Saved entries:
──────────

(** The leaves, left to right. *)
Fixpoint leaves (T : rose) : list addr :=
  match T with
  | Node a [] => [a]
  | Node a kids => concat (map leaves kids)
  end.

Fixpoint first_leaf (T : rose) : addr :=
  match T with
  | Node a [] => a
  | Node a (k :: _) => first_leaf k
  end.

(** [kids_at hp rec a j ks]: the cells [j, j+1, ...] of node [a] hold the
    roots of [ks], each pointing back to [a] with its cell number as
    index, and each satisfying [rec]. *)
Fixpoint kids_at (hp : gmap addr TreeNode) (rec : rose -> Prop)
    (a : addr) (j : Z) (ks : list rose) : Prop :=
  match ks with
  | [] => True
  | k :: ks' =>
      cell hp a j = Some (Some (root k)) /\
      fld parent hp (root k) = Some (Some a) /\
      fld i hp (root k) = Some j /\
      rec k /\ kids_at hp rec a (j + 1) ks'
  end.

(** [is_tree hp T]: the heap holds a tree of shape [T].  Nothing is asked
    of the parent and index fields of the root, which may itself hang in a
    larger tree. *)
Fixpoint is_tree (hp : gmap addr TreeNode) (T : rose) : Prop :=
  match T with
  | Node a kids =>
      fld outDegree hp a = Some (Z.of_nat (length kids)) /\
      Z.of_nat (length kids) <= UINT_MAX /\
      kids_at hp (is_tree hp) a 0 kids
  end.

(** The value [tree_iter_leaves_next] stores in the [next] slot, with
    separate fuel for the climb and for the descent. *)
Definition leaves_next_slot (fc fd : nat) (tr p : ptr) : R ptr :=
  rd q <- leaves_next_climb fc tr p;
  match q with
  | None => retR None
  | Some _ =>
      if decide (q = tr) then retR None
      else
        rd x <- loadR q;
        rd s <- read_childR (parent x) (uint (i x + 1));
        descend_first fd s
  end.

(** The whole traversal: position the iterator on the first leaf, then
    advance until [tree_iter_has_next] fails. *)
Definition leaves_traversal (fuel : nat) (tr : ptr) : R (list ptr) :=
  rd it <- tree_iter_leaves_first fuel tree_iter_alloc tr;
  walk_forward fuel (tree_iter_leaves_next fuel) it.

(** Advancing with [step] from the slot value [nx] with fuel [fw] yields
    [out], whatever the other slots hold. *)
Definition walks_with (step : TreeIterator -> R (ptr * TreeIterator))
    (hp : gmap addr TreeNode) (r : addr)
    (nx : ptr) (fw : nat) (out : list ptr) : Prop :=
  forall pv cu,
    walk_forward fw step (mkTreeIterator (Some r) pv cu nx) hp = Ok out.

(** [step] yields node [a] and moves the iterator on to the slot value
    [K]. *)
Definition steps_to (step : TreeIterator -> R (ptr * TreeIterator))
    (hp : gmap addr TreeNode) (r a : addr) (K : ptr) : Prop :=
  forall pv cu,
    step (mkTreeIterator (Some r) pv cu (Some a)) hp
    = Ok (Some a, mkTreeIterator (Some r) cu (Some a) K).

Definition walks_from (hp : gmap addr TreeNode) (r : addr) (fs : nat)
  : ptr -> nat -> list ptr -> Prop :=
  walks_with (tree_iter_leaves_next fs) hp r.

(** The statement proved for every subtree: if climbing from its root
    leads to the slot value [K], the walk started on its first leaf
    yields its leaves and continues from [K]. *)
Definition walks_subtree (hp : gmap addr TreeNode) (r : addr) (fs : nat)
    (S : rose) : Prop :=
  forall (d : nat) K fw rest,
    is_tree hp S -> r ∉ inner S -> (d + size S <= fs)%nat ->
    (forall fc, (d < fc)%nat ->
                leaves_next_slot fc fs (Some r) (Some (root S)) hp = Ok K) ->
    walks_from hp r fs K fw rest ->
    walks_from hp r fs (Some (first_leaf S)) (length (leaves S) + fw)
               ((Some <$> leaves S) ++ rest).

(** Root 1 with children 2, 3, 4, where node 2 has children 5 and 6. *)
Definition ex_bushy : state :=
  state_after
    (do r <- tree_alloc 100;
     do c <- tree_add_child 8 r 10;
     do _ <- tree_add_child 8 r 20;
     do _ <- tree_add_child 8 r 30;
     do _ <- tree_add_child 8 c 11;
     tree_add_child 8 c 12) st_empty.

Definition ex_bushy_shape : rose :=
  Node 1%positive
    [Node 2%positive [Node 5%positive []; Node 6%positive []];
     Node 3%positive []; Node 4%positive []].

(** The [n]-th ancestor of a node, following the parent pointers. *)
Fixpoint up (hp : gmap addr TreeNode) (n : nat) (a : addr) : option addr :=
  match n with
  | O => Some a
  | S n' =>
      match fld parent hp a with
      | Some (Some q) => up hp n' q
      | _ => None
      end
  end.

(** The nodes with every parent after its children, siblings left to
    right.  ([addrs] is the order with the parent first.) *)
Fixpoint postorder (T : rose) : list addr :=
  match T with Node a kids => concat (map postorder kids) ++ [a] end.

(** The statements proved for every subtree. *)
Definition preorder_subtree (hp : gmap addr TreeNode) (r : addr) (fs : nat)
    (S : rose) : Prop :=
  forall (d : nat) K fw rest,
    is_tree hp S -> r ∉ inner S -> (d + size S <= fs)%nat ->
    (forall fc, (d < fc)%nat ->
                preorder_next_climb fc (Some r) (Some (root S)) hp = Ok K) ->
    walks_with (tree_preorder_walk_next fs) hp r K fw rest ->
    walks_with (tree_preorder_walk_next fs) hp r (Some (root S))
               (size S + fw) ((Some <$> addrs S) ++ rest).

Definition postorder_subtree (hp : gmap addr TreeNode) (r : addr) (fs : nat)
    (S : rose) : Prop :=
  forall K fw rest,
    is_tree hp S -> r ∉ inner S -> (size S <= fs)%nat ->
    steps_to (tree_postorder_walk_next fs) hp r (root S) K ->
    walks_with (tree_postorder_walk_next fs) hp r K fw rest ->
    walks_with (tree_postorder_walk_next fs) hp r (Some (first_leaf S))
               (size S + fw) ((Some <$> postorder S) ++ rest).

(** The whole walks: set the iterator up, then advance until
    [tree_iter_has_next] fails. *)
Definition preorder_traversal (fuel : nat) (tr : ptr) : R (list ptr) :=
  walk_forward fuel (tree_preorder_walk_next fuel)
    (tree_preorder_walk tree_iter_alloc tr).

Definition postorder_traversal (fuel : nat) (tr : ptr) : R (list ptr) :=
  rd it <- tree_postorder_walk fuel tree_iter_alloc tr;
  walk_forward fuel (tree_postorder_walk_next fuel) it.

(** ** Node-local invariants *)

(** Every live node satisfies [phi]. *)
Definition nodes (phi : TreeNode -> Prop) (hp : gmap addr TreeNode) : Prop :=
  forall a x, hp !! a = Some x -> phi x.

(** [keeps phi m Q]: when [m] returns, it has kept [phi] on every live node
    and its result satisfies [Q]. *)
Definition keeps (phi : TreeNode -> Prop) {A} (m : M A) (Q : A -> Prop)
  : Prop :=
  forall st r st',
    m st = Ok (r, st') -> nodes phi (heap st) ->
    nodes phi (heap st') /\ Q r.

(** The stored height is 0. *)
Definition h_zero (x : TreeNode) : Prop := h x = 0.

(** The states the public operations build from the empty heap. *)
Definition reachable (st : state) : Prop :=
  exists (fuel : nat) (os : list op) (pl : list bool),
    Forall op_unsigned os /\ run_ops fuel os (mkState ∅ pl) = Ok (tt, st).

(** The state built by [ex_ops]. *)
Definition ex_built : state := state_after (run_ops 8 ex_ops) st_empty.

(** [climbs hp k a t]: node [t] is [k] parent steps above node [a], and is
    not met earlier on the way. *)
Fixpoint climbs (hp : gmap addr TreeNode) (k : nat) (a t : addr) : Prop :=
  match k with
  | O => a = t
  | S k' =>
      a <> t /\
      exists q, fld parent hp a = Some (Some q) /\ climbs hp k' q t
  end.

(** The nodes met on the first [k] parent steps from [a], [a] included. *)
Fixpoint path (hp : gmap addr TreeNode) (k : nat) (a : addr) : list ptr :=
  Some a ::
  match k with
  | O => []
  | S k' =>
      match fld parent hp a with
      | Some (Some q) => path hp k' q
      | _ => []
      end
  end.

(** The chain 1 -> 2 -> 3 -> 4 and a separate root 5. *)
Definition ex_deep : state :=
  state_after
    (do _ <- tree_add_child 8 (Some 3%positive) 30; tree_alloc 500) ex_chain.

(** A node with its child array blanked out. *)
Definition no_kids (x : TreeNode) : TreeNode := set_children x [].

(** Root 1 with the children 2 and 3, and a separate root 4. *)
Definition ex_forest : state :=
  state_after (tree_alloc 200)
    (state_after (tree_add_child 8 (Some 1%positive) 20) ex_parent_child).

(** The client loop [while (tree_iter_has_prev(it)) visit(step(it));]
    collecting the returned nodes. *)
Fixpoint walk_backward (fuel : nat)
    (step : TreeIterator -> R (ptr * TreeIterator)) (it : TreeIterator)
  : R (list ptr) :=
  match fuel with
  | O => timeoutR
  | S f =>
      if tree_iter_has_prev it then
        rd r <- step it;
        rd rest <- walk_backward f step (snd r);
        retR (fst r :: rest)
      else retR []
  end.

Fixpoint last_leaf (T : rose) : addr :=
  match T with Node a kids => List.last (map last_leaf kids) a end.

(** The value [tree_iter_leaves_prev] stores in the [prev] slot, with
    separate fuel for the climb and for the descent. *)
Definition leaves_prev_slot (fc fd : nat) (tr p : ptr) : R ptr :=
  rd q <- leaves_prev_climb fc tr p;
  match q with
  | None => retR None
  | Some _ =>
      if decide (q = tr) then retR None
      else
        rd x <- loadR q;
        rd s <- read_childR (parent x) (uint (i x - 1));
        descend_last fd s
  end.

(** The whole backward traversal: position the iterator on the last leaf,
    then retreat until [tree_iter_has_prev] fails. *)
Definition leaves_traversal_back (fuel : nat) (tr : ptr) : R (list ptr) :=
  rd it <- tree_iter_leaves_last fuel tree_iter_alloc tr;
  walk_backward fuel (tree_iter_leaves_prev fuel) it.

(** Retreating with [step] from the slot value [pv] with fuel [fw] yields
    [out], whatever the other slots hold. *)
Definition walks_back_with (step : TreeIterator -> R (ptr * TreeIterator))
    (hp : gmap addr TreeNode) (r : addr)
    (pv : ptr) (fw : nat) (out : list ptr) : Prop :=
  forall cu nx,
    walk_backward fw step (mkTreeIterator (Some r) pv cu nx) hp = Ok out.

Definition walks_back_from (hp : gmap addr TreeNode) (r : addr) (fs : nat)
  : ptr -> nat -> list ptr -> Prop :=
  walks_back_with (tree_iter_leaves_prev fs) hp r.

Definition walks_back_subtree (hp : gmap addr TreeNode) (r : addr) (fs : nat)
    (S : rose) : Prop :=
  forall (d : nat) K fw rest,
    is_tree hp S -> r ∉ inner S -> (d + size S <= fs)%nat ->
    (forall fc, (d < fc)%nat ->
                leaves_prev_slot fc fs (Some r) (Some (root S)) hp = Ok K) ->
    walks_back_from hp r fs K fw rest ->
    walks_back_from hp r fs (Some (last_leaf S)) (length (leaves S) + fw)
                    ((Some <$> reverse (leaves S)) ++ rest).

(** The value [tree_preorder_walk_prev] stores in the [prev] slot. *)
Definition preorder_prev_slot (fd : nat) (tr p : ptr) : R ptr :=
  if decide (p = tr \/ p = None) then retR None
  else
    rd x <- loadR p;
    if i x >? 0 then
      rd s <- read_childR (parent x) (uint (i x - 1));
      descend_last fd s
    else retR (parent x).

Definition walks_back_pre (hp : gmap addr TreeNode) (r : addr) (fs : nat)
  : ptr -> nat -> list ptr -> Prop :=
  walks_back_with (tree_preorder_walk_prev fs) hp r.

──────────

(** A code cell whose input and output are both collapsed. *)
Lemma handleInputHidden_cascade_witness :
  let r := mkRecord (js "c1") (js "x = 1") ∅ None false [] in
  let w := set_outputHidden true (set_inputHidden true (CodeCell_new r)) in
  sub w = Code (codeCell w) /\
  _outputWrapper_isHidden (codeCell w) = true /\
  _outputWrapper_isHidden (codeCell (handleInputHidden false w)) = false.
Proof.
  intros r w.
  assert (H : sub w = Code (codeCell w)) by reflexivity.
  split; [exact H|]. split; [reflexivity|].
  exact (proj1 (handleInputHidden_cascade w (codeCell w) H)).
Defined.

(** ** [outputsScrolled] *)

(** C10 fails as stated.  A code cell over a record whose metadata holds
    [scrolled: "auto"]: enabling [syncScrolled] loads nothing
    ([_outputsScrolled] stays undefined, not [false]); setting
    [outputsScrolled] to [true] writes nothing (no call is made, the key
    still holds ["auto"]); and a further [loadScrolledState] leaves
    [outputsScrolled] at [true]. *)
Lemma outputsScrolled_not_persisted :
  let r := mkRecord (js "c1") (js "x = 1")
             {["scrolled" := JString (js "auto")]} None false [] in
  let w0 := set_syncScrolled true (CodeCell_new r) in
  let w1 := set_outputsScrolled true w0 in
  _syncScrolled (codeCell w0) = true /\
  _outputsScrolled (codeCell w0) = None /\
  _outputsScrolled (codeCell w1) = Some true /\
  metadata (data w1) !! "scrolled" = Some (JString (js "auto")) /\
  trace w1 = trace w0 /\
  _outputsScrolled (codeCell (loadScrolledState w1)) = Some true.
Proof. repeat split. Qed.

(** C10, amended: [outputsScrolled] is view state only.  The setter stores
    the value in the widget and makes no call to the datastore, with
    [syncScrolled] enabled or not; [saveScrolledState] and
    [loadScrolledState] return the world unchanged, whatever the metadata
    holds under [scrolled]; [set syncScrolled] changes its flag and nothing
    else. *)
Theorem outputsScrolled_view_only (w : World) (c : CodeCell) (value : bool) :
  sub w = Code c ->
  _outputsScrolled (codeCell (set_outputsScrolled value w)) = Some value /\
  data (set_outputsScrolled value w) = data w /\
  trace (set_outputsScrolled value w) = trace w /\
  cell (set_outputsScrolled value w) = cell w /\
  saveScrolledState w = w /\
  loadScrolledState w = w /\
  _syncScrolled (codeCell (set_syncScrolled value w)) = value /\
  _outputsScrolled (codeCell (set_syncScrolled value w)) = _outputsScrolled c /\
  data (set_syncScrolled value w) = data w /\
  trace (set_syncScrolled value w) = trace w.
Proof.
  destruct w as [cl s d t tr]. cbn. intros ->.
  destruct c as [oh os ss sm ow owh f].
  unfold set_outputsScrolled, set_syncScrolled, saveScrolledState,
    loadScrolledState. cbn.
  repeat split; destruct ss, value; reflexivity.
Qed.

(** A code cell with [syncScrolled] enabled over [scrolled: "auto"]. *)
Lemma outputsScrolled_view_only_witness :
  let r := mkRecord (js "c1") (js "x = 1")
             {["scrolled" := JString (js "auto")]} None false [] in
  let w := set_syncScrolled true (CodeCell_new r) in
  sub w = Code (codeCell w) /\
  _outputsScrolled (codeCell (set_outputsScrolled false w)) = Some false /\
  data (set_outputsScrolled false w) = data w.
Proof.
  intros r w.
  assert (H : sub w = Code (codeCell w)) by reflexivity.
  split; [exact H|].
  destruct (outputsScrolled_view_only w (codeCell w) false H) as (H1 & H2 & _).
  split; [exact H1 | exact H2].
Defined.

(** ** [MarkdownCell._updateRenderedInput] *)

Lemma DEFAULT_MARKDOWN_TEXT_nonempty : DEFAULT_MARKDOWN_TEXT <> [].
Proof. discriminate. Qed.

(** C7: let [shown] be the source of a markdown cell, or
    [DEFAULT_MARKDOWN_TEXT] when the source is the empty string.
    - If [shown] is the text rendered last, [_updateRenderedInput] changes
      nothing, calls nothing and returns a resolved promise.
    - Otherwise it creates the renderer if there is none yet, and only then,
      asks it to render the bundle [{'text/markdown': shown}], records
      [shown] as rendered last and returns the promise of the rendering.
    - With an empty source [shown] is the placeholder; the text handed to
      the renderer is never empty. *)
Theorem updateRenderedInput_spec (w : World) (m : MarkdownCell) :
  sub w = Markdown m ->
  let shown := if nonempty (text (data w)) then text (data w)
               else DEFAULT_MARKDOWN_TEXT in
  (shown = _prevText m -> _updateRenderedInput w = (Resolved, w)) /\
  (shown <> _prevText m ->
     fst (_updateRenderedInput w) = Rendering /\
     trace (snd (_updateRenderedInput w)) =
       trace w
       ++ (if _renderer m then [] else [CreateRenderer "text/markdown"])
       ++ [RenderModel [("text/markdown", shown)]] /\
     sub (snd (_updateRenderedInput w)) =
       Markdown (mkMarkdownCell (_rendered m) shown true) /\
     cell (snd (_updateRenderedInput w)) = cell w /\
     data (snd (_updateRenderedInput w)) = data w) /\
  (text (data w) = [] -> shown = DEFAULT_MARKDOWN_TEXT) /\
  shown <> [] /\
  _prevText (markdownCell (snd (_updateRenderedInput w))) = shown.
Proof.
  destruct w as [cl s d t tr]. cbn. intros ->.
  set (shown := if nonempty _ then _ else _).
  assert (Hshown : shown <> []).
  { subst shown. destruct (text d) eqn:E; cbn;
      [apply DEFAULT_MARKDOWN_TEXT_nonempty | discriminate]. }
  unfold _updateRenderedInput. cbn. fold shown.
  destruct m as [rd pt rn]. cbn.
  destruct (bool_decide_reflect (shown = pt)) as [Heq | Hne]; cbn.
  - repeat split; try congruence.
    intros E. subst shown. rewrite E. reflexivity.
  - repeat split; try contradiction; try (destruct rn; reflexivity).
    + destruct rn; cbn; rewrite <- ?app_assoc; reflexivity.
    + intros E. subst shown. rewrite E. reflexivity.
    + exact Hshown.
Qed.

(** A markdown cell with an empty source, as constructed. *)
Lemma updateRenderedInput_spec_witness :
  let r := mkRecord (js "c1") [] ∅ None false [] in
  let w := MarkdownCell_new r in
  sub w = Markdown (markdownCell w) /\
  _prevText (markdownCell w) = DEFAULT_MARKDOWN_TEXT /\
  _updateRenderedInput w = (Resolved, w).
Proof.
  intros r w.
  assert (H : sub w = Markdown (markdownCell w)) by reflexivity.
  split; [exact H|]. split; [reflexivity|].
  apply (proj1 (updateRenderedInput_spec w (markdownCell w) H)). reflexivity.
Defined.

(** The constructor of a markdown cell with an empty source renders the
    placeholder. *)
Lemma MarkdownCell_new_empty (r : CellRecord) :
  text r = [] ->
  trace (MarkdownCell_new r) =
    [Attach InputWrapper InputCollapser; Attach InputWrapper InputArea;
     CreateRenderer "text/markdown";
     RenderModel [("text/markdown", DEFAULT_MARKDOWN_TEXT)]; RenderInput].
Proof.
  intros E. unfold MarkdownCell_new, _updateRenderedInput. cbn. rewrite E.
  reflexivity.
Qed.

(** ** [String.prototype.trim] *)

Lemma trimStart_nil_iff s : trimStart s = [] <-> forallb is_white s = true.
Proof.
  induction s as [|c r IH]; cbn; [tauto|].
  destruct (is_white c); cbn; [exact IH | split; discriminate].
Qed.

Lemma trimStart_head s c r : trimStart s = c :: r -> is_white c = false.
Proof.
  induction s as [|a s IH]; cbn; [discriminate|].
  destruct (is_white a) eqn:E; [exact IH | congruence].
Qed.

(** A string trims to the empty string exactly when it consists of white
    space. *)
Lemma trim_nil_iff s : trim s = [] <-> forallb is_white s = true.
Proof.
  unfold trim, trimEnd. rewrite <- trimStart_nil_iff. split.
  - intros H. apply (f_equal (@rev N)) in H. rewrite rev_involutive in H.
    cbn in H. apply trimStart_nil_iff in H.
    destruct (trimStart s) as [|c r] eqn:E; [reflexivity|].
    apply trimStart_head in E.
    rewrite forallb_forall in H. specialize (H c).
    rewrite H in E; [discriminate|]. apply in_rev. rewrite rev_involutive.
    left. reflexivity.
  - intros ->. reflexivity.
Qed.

──────────

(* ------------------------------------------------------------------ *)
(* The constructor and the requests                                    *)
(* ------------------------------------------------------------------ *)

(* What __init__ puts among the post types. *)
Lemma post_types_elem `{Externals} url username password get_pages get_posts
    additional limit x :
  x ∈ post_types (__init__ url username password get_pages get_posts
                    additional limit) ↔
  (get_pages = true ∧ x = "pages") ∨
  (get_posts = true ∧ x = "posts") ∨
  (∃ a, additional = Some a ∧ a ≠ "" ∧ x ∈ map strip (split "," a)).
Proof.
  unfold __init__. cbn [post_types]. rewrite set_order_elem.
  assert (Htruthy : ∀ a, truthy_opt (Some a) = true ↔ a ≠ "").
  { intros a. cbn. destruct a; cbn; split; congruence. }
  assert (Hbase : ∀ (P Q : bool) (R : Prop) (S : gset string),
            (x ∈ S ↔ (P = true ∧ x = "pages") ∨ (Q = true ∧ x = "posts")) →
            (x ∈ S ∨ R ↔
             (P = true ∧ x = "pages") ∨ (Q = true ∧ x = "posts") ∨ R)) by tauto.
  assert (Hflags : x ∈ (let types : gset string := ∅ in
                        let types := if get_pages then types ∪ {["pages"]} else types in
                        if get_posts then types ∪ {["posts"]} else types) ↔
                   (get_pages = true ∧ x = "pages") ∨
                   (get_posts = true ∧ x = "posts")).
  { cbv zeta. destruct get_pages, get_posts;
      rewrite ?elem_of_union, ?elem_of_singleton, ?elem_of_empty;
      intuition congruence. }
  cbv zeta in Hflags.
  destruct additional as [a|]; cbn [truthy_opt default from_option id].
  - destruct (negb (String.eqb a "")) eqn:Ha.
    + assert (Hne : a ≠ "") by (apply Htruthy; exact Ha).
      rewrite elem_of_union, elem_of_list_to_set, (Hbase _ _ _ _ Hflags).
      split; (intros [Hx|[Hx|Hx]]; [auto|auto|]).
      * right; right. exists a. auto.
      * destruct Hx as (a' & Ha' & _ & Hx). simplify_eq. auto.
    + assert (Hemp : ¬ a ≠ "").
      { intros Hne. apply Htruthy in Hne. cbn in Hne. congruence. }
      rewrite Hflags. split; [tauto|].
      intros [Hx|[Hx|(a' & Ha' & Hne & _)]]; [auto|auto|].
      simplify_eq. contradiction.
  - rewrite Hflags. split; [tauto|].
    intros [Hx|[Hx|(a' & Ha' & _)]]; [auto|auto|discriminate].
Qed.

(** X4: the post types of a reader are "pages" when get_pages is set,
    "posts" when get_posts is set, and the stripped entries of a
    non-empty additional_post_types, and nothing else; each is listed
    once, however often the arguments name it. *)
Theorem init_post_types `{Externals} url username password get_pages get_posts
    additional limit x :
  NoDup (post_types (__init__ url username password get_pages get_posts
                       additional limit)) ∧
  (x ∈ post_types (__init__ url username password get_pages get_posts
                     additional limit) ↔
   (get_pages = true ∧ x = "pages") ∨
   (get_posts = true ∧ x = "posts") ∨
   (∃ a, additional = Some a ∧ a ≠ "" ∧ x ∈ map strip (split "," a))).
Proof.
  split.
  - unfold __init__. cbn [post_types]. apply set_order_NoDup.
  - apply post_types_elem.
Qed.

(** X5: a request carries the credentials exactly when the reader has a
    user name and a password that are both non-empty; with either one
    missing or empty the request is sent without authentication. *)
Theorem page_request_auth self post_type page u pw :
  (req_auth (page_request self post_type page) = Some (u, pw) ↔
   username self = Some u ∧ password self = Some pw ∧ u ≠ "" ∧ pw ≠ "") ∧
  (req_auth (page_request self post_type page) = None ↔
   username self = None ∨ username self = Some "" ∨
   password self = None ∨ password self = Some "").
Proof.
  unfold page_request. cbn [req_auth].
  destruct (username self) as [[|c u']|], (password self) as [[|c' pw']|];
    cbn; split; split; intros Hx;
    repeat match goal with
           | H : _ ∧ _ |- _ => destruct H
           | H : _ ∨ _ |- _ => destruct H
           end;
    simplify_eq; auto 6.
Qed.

──────────

▸ TASK: In the records above, find the line with "trace w1 = trace w0 /\"; write out exactly that line and each one after it, stopping after the line with "the value in".

▸ RESULT FOR THIS EXERCISE:
  trace w1 = trace w0 /\
  _outputsScrolled (codeCell (loadScrolledState w1)) = Some true.
Proof. repeat split. Qed.

(** C10, amended: [outputsScrolled] is view state only.  The setter stores
    the value in the widget and makes no call to the datastore, with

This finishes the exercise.